ACTION ITEM:
Reproduce the records below exactly, but only between the lines holding "failed parse leaks" and "1 + one (valuestring item) + one (string item) + foldr", inclusive.

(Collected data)
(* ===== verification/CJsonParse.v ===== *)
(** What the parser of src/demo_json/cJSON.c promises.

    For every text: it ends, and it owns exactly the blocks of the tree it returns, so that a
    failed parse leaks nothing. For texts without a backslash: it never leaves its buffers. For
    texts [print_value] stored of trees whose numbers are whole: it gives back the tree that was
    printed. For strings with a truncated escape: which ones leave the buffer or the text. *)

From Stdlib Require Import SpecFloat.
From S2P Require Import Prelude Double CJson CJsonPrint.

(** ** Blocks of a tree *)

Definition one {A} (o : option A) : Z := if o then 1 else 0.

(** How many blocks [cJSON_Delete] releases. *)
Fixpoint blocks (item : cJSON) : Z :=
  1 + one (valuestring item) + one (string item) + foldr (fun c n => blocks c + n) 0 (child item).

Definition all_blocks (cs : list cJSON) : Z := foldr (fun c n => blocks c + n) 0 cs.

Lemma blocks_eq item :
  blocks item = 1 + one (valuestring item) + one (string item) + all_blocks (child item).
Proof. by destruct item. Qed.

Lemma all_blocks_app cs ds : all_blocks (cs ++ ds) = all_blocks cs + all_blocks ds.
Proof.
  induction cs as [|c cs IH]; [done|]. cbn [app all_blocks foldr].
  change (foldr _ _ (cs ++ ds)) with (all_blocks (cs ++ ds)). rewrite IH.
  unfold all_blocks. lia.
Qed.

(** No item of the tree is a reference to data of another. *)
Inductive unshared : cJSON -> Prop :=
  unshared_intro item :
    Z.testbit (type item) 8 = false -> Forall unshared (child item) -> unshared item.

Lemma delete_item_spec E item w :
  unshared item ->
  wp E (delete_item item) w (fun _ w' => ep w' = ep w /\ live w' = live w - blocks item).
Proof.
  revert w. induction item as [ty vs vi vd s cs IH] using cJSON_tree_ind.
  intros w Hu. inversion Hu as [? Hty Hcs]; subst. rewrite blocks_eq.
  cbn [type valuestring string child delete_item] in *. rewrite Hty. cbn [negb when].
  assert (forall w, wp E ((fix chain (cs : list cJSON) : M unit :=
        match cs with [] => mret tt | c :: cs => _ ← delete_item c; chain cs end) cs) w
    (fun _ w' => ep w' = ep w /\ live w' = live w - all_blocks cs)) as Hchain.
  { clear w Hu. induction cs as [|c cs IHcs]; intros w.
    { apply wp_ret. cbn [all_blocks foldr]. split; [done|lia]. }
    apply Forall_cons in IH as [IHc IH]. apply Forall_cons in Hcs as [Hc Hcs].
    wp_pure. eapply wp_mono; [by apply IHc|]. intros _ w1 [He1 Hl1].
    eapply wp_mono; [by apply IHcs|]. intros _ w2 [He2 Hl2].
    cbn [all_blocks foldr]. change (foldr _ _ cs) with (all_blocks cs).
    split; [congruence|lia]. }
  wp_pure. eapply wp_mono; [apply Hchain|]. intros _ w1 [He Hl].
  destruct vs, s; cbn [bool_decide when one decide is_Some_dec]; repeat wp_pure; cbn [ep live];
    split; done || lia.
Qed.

* * *

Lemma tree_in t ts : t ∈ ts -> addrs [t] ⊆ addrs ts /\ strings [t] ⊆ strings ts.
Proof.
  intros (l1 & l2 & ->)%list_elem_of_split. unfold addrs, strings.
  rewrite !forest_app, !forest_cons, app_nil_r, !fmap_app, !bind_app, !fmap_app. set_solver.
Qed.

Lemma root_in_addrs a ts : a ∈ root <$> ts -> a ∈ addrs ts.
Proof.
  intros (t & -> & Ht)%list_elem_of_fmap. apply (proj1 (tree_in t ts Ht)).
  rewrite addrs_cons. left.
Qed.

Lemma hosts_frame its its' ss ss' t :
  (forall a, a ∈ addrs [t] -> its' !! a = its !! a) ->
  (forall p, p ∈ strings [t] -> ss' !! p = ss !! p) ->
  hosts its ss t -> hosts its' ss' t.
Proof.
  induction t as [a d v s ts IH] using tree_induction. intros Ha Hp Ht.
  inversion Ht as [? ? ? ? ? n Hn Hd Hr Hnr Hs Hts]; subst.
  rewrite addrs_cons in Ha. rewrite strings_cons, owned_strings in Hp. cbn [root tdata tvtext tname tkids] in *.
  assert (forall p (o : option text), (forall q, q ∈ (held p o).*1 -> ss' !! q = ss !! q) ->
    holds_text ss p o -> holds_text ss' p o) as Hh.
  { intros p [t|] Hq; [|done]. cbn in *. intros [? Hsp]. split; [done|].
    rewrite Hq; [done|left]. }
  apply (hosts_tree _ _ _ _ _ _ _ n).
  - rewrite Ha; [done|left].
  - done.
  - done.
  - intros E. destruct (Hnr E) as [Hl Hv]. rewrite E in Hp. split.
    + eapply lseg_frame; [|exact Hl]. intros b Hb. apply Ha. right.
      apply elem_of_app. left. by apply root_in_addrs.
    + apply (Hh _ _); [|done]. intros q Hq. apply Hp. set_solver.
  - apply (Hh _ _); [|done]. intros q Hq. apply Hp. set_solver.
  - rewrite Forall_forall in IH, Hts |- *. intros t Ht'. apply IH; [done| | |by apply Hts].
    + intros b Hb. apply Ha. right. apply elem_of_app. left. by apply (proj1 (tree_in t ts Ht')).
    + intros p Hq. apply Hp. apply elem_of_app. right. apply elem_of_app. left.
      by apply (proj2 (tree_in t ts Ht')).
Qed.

* * *

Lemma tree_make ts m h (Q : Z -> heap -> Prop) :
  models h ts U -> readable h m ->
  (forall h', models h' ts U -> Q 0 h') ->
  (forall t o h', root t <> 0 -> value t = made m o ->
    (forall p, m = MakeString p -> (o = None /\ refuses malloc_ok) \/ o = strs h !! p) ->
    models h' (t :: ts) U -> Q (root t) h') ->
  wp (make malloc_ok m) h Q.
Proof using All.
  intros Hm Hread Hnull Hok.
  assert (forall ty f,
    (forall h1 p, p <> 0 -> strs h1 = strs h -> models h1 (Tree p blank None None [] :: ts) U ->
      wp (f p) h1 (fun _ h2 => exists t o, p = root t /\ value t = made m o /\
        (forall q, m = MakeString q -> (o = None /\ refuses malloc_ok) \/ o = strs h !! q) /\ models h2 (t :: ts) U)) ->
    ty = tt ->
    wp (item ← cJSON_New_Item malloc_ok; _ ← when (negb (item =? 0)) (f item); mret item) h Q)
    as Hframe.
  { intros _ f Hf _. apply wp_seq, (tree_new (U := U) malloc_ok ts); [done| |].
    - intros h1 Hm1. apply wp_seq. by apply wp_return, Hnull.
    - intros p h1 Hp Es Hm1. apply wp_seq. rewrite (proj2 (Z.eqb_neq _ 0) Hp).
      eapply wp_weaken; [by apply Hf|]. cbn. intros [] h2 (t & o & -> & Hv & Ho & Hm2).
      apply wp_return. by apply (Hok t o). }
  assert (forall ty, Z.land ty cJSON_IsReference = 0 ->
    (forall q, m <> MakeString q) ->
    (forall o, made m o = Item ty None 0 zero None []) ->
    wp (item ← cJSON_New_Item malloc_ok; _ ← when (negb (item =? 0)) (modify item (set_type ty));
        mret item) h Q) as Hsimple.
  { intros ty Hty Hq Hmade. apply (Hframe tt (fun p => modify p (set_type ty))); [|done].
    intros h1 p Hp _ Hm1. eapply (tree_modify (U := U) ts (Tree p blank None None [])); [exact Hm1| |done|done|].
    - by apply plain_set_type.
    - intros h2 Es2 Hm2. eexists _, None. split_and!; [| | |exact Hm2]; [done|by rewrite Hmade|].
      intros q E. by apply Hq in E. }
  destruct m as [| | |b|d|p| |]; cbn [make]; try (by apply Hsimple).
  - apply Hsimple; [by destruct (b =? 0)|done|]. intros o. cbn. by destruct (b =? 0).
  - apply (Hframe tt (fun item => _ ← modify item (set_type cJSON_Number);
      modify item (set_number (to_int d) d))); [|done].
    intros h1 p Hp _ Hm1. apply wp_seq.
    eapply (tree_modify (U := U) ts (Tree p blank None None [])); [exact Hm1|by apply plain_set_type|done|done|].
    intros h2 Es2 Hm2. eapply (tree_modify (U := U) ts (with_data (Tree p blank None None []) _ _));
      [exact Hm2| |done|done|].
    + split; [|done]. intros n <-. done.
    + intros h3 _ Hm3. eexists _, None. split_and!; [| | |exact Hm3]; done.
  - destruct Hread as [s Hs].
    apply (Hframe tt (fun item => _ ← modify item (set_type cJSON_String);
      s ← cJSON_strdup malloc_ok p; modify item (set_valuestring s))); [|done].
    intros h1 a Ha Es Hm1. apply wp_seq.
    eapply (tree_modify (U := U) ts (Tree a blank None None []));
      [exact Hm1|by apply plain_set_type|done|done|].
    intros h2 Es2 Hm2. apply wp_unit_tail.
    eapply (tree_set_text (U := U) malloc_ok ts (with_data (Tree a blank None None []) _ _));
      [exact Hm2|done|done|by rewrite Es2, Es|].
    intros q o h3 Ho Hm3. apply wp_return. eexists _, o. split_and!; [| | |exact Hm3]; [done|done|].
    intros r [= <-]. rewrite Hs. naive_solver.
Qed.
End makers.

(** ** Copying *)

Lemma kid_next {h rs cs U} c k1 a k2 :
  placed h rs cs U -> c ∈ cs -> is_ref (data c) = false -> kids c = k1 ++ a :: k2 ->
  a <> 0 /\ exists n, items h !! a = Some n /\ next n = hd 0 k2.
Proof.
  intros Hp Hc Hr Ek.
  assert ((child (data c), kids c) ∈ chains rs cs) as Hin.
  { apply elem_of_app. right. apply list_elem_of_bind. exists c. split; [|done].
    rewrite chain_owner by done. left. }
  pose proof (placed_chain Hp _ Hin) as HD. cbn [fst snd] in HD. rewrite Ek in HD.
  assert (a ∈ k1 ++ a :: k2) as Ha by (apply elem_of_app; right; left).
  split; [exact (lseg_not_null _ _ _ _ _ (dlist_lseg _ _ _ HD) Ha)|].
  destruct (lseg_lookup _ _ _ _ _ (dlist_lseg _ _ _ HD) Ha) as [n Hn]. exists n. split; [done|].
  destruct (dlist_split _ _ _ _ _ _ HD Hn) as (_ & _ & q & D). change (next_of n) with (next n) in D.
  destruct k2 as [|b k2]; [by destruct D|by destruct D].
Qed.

WRITTEN ANSWER:
    failed parse leaks nothing. For texts without a backslash: it never leaves its buffers. For
    texts [print_value] stored of trees whose numbers are whole: it gives back the tree that was
    printed. For strings with a truncated escape: which ones leave the buffer or the text. *)

From Stdlib Require Import SpecFloat.
From S2P Require Import Prelude Double CJson CJsonPrint.

(** ** Blocks of a tree *)

Definition one {A} (o : option A) : Z := if o then 1 else 0.

(** How many blocks [cJSON_Delete] releases. *)
Fixpoint blocks (item : cJSON) : Z :=
  1 + one (valuestring item) + one (string item) + foldr (fun c n => blocks c + n) 0 (child item).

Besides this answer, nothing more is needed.